L'une des grandes puissances mondiales avant la Première Guerre mondiale, la Turquie
s'est résignée, après la perte de ses territoires, à devenir un Etat-nation occupant
une place marginale sur l'échiquier mondial. De la même façon, aujourd'hui la Russie
doit oublier son passé de superpuissance pour se transformer en Etat-nation. Cette
comparaison est importante car elle montre non seulement l'étendue du champ d'application
du modèle turc, mais aussi la différence de politique menée par l'Occident à l'égard
de la Russie - vaincue de la guerre froide - par rapport à la Turquie - vaincue de la
Première Guerre mondiale. L'une des quinze Républiques constituant l'ex-URSS, la Russie
a été considérée comme l'héritière de l'Union soviétique, conservant ainsi son
siège privilégié au Conseil de sécurité de l'ONU, avec son droit de veto, et elle a
été admise dans le club des riches, le G7, malgré ses énormes difficultés
économiques. Ce sont là deux exemples du traitement de faveur accordé à la Russie.

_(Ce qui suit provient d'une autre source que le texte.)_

(* ===== verification/SessionHandles.v ===== *)
(** The life of a session ([ClientLib/Session.cpp]): handles are counted, and the session is
    deleted with its last handle. Every operation on handles is a step on the handle objects of
    the process and the reference counts of the sessions; using a session that was deleted is a
    fault. Operations on one handle object are not concurrent, as the header demands, and the
    counter is atomic, so the steps are taken one after the other. *)
From S2P Require Import Prelude MapCount.

Definition handle_id : Type := nat.
Definition session_id : Type := nat.

(** src/ClientLib/include/blobs/Session.hpp:34-67 Session::Handle
    The handle objects, each empty or with a session; the live sessions with their counts. *)
Record Handles := mkHandles {
  hs_handles : gmap handle_id (option session_id);
  hs_refCount : gmap session_id Z;
  hs_nextSession : session_id }.

Definition no_handles : Handles := mkHandles ∅ ∅ O.

Definition put_handle (h : handle_id) (x : option session_id) (s : Handles) : Handles :=
  mkHandles (<[h := x]> (hs_handles s)) (hs_refCount s) (hs_nextSession s).
Definition drop_handle (h : handle_id) (s : Handles) : Handles :=
  mkHandles (delete h (hs_handles s)) (hs_refCount s) (hs_nextSession s).

Definition dangling : fault := AssertionFailed "Session: used after it was deleted".
Definition no_object : fault := AssertionFailed "Session::Handle: no such object".

Definition get_handle (h : handle_id) (s : Handles) : result (option session_id) := from_opt no_object (hs_handles s !! h).

(** src/ClientLib/Session.cpp:174-176 Session::Remember *)
Definition Remember (x : session_id) (s : Handles) : result Handles :=
  n ← from_opt dangling (hs_refCount s !! x);
  Ok (mkHandles (hs_handles s) (<[x := n + 1]> (hs_refCount s)) (hs_nextSession s)).

(** src/ClientLib/Session.cpp:178-186 Session::Release *)
Definition Release (x : session_id) (s : Handles) : result (bool * Handles) :=
  n ← from_opt dangling (hs_refCount s !! x);
  if n - 1 =? 0 then Ok (true, mkHandles (hs_handles s) (delete x (hs_refCount s)) (hs_nextSession s))
  else Ok (false, mkHandles (hs_handles s) (<[x := n - 1]> (hs_refCount s)) (hs_nextSession s)).

(** src/ClientLib/Session.cpp:30-30 Handle::Handle *)
Definition Handle_empty (h : handle_id) (s : Handles) : result Handles := Ok (put_handle h None s).

(** src/ClientLib/Session.cpp:33-37 Handle::Handle(const Handle&) *)
Definition Handle_copy (h other : handle_id) (s : Handles) : result Handles :=
  x ← get_handle other s;
  match x with
  | Some x => put_handle h (Some x) <$> Remember x s
  | None => Ok (put_handle h None s)
  end.

(** src/ClientLib/Session.cpp:39-41 Handle::Handle(Handle&&) *)
Definition Handle_move (h other : handle_id) (s : Handles) : result Handles :=
  x ← get_handle other s;
  Ok (put_handle other None (put_handle h x s)).

(** src/ClientLib/Session.cpp:43-47 Handle::~Handle
    The object keeps its session until its storage is reused. *)
Definition Handle_destroy (h : handle_id) (s : Handles) : result Handles :=
  x ← get_handle h s;
  match x with
  | Some x => snd <$> Release x s
  | None => Ok s
  end.

(** src/ClientLib/Session.cpp:49-53 Handle::operator=(const Handle&) *)
Definition Handle_assign (h other : handle_id) (s : Handles) : result Handles :=
  s ← Handle_destroy h s;
  Handle_copy h other s.

(** src/ClientLib/Session.cpp:55-59 Handle::operator=(Handle&&) *)
Definition Handle_move_assign (h other : handle_id) (s : Handles) : result Handles :=
  s ← Handle_destroy h s;
  Handle_move h other s.

(** src/ClientLib/Session.cpp:61-69 Handle::Reset *)
Definition Reset (h : handle_id) (s : Handles) : result (bool * Handles) :=
  x ← get_handle h s;
  match x with
  | Some x => '(deleted, s) ← Release x s; Ok (deleted, put_handle h None s)
  | None => Ok (false, s)
  end.

(** src/ClientLib/Session.cpp:114-116 Session::Create
    Into the handle [h]; with the constructors (31, 111) and the initial count of 1 (21). *)
Definition Create (h : handle_id) (s : Handles) : result Handles :=
  let x := hs_nextSession s in
  Ok (mkHandles (<[h := Some x]> (hs_handles s)) (<[x := 1]> (hs_refCount s)) (S x)).

(** ** The global session *)

(** src/ClientLib/Session.cpp:14-14 Session::globalSession *)
Definition globalSession : handle_id := O.

Inductive session_error := InitializedTwice | ShutdownIncomplete | NotInitialized.
#[export] Instance session_error_eq_dec : EqDecision session_error.
Proof. solve_decision. Defined.

Definition is_set (h : handle_id) (s : Handles) : bool := match hs_handles s !! h with Some (Some _) => true | _ => false end.

(** src/ClientLib/Session.cpp:157-163 Session::Initialize
    The handle [Create] returns (here [tmp]) is moved into the global one. *)
Definition Initialize (tmp : handle_id) (s : Handles) : result (option session_error * Handles) :=
  if is_set globalSession s then Ok (Some InitializedTwice, s)
  else
    s ← Create tmp s;
    s ← Handle_move_assign globalSession tmp s;
    s ← Handle_destroy tmp s;
    Ok (None, drop_handle tmp s).

(** src/ClientLib/Session.cpp:165-172 Session::Shutdown *)
Definition Shutdown (s : Handles) : result (option session_error * Handles) :=
  if is_set globalSession s then
    '(deleted, s) ← Reset globalSession s;
    Ok (if (deleted : bool) then None else Some ShutdownIncomplete, s)
  else Ok (None, s).

(** src/ClientLib/Session.cpp:147-154 Session::GetGlobalSession *)
Definition GetGlobalSession (h : handle_id) (s : Handles) : result (option session_error * Handles) :=
  if is_set globalSession s then (λ s, (None, s)) <$> Handle_copy h globalSession s
  else Ok (Some NotInitialized, s).

(** ** Reference counts *)

(** How many handles have session [x]. *)
Definition count (x : session_id) (m : gmap handle_id (option session_id)) : nat := countP (λ y, y = Some x) m.
Definition one (b : bool) : nat := if b then 1%nat else 0%nat.

Lemma handles_insert x (m : gmap handle_id (option session_id)) (h : handle_id) y :
  (count x (<[h := y]> m) + one (bool_decide (m !! h = Some (Some x))) = count x m + one (bool_decide (y = Some x)))%nat.
Proof.
  pose proof (countP_insert (λ y, y = Some x) m h y) as H. unfold count, weight in *.
  assert (E : one (bool_decide (m !! h = Some (Some x))) = match m !! h with Some v => if decide (v = Some x) then 1%nat else 0%nat | None => 0%nat end).
  { destruct (m !! h) as [v|]; [|done]. destruct (decide (v = Some x)) as [->|]; [by rewrite bool_decide_true|by rewrite bool_decide_false by congruence]. }
  rewrite E. destruct (decide (y = Some x)); [rewrite bool_decide_true by done|rewrite bool_decide_false by done]; cbn; lia.
Qed.

Lemma handles_delete x (m : gmap handle_id (option session_id)) (h : handle_id) : m !! h = Some None ∨ m !! h = None → count x (delete h m) = count x m.
Proof. intros Hm. pose proof (countP_delete (λ y, y = Some x) m h) as H. destruct Hm as [E|E]; rewrite E in H; unfold weight in H; rewrite ?decide_False in H by done; unfold count; lia. Qed.
Lemma count_pos x (m : gmap handle_id (option session_id)) (h : handle_id) : m !! h = Some (Some x) → (0 < count x m)%nat.
Proof. intros Hm. by eapply (countP_pos (λ y, y = Some x)). Qed.

(** A session is live as long as a handle has it, and its count is the number of these handles. *)
Record handles_ok (s : Handles) : Prop := mkHandlesOk {
  ho_counted : ∀ x, hs_refCount s !! x = if decide (count x (hs_handles s) = 0%nat) then None else Some (Z.of_nat (count x (hs_handles s)));
  ho_fresh : ∀ x, is_Some (hs_refCount s !! x) → (x < hs_nextSession s)%nat }.

(** The object [h] of a new handle, or one that is empty. *)
Definition vacant (h : handle_id) (s : Handles) : Prop := hs_handles s !! h = None ∨ hs_handles s !! h = Some None.

Lemma vacant_not h s x : vacant h s → hs_handles s !! h ≠ Some (Some x).
Proof. intros [-> | ->]; congruence. Qed.

Lemma put_empty_ok h s : vacant h s → handles_ok s → handles_ok (put_handle h None s).
Proof.
  intros Hv [H1 H2]. split; [|done]. intros x. cbn. pose proof (handles_insert x (hs_handles s) h None) as Hc.
  rewrite (bool_decide_false (hs_handles s !! h = Some (Some x))), (bool_decide_false (None = Some x)) in Hc by (done || by apply vacant_not).
  cbn in Hc. replace (count x (<[h:=None]> (hs_handles s))) with (count x (hs_handles s)) by lia. apply H1.
Qed.

Lemma drop_ok h s : vacant h s → handles_ok s → handles_ok (drop_handle h s).
Proof.
  intros Hv [H1 H2]. split; [|done]. intros x. cbn. rewrite handles_delete; [apply H1|]. destruct Hv; auto.
Qed.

Quant aux autres avances non négligeables dont Moscou a profité pour pouvoir effectuer,
sans trop de secousses, sa transition, on peut évoquer le maintien de sa présence dans
le club nucléaire, ses relations particulières avec l'OTAN ou la bienveillance avec
laquelle les Occidentaux considèrent son influence sur les ex-Etats membres de l'Union
soviétique.
Quant à la Turquie, l'Occident lui a arraché non seulement les richesses énergétiques
du Moyen-Orient, mais il a aussi envahi le coeur de ses territoires et même sa capitale.

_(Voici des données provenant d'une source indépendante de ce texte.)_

(** The states of a session; [polite] demands a well-behaved server. *)
Inductive databases_reachable polite : Databases Cl → Prop :=
| databases_start : databases_reachable polite no_databases
| databases_next op s : databases_reachable polite s → db_op_ok op s → (polite = true → polite_op op s) →
    databases_reachable polite (run_db_op op s).

Lemma databases_reachable_ok polite s : databases_reachable polite s → conns_ok polite s.
Proof.
  induction 1 as [|op s _ IH Hop Hpol].
  - split; cbn; try done.
    + intros _ i d o. unfold opened_on. cbn. rewrite !lookup_empty. cbn. rewrite lookup_empty. naive_solver.
    + intros o. rewrite lookup_empty. by intros [[]|[]].
  - destruct op as [host port new answer|o running answer|o]; cbn.
    + pose proof (Open_ok polite host port new answer s IH Hop Hpol) as H. destruct (Open _ _ _ _ s). apply H.
    + destruct (proj2 Hop) as [[i d] Ho]. destruct (lookup_lt_is_Some_2 _ _ (cn_known _ _ IH _ _ _ Ho)) as [e He].
      pose proof (Close_ok polite o running answer s i d e IH Hop Hpol Ho He) as H. destruct (CloseDatabase _ _ _ s). apply H.
    + destruct (proj2 Hop) as [[i d] Ho]. by apply (Destroy_ok polite o s i d).
Qed.

Lemma polite_users s i (e : NetConnection Cl) : databases_reachable true s → ds_connections s !! i = Some e →
  nc_useCount e = Z.of_nat (users i s) ∧ (is_Some (nc_client e) ↔ ∃ o d, ds_objects s !! o = Some (i, d)).
Proof.
  intros Hr He. destruct (cn_count _ _ (databases_reachable_ok true s Hr) i e He) as [_ Hu Hp]. destruct (Hp eq_refl) as [Hn Hc]. split; [done|]. split.
  - intros [c Ec]. destruct (countP_exists (on_connection i) (ds_objects s)) as (o & [j d] & Ho & Ej).
    + change (users i s ≠ 0%nat). intros E. rewrite Hu in Ec by lia. done.
    + cbn in Ej. unfold on_connection in Ej. cbn in Ej. subst j. by exists o, d.
  - intros (o & d & Ho). destruct (nc_client e) as [c|]; [by eexists|]. exfalso.
    by apply (proj1 (countP_zero _ _) (Hc eq_refl) o (i, d) Ho).
Qed.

La création de plusieurs Etats a été promise aux différentes minorités ethniques
vivant sur les terres de l'Anatolie, et les armées grecques ont reçu carte blanche pour
l'envahir. Plus tard, les accords de Lausanne, qui ont instauré la nouvelle République,
ont néanmoins imposé des restrictions sur le commerce extérieur, tandis que la
souveraineté turque sur les détroits de Marmara a été limitée. Quand la Turquie
devait faire face aux menaces de Staline, en 1940, elle n'a pas pu tout de suite trouver
des amis en Occident, alors qu'elle avait largement réalisé le projet
d'occidentalisation déjà lancé à l'époque ottomane. Quand elle a voulu entrer à
l'OTAN, aucun pays (à l'exception de l'Italie) ne l'a soutenue. Les membres de l'Alliance
lui ont rappelé avec froideur son identité musulmane qu'elle-même avait presque
oubliée ! Les plus magnanimes lui ont suggéré de faire partie d'une force de défense
spéciale à créer au Moyen-Orient. L'ouverture des portes de l'OTAN ne lui a été
possible qu'après sa participation à la guerre de Corée, en 1952, avec 4 500 soldats.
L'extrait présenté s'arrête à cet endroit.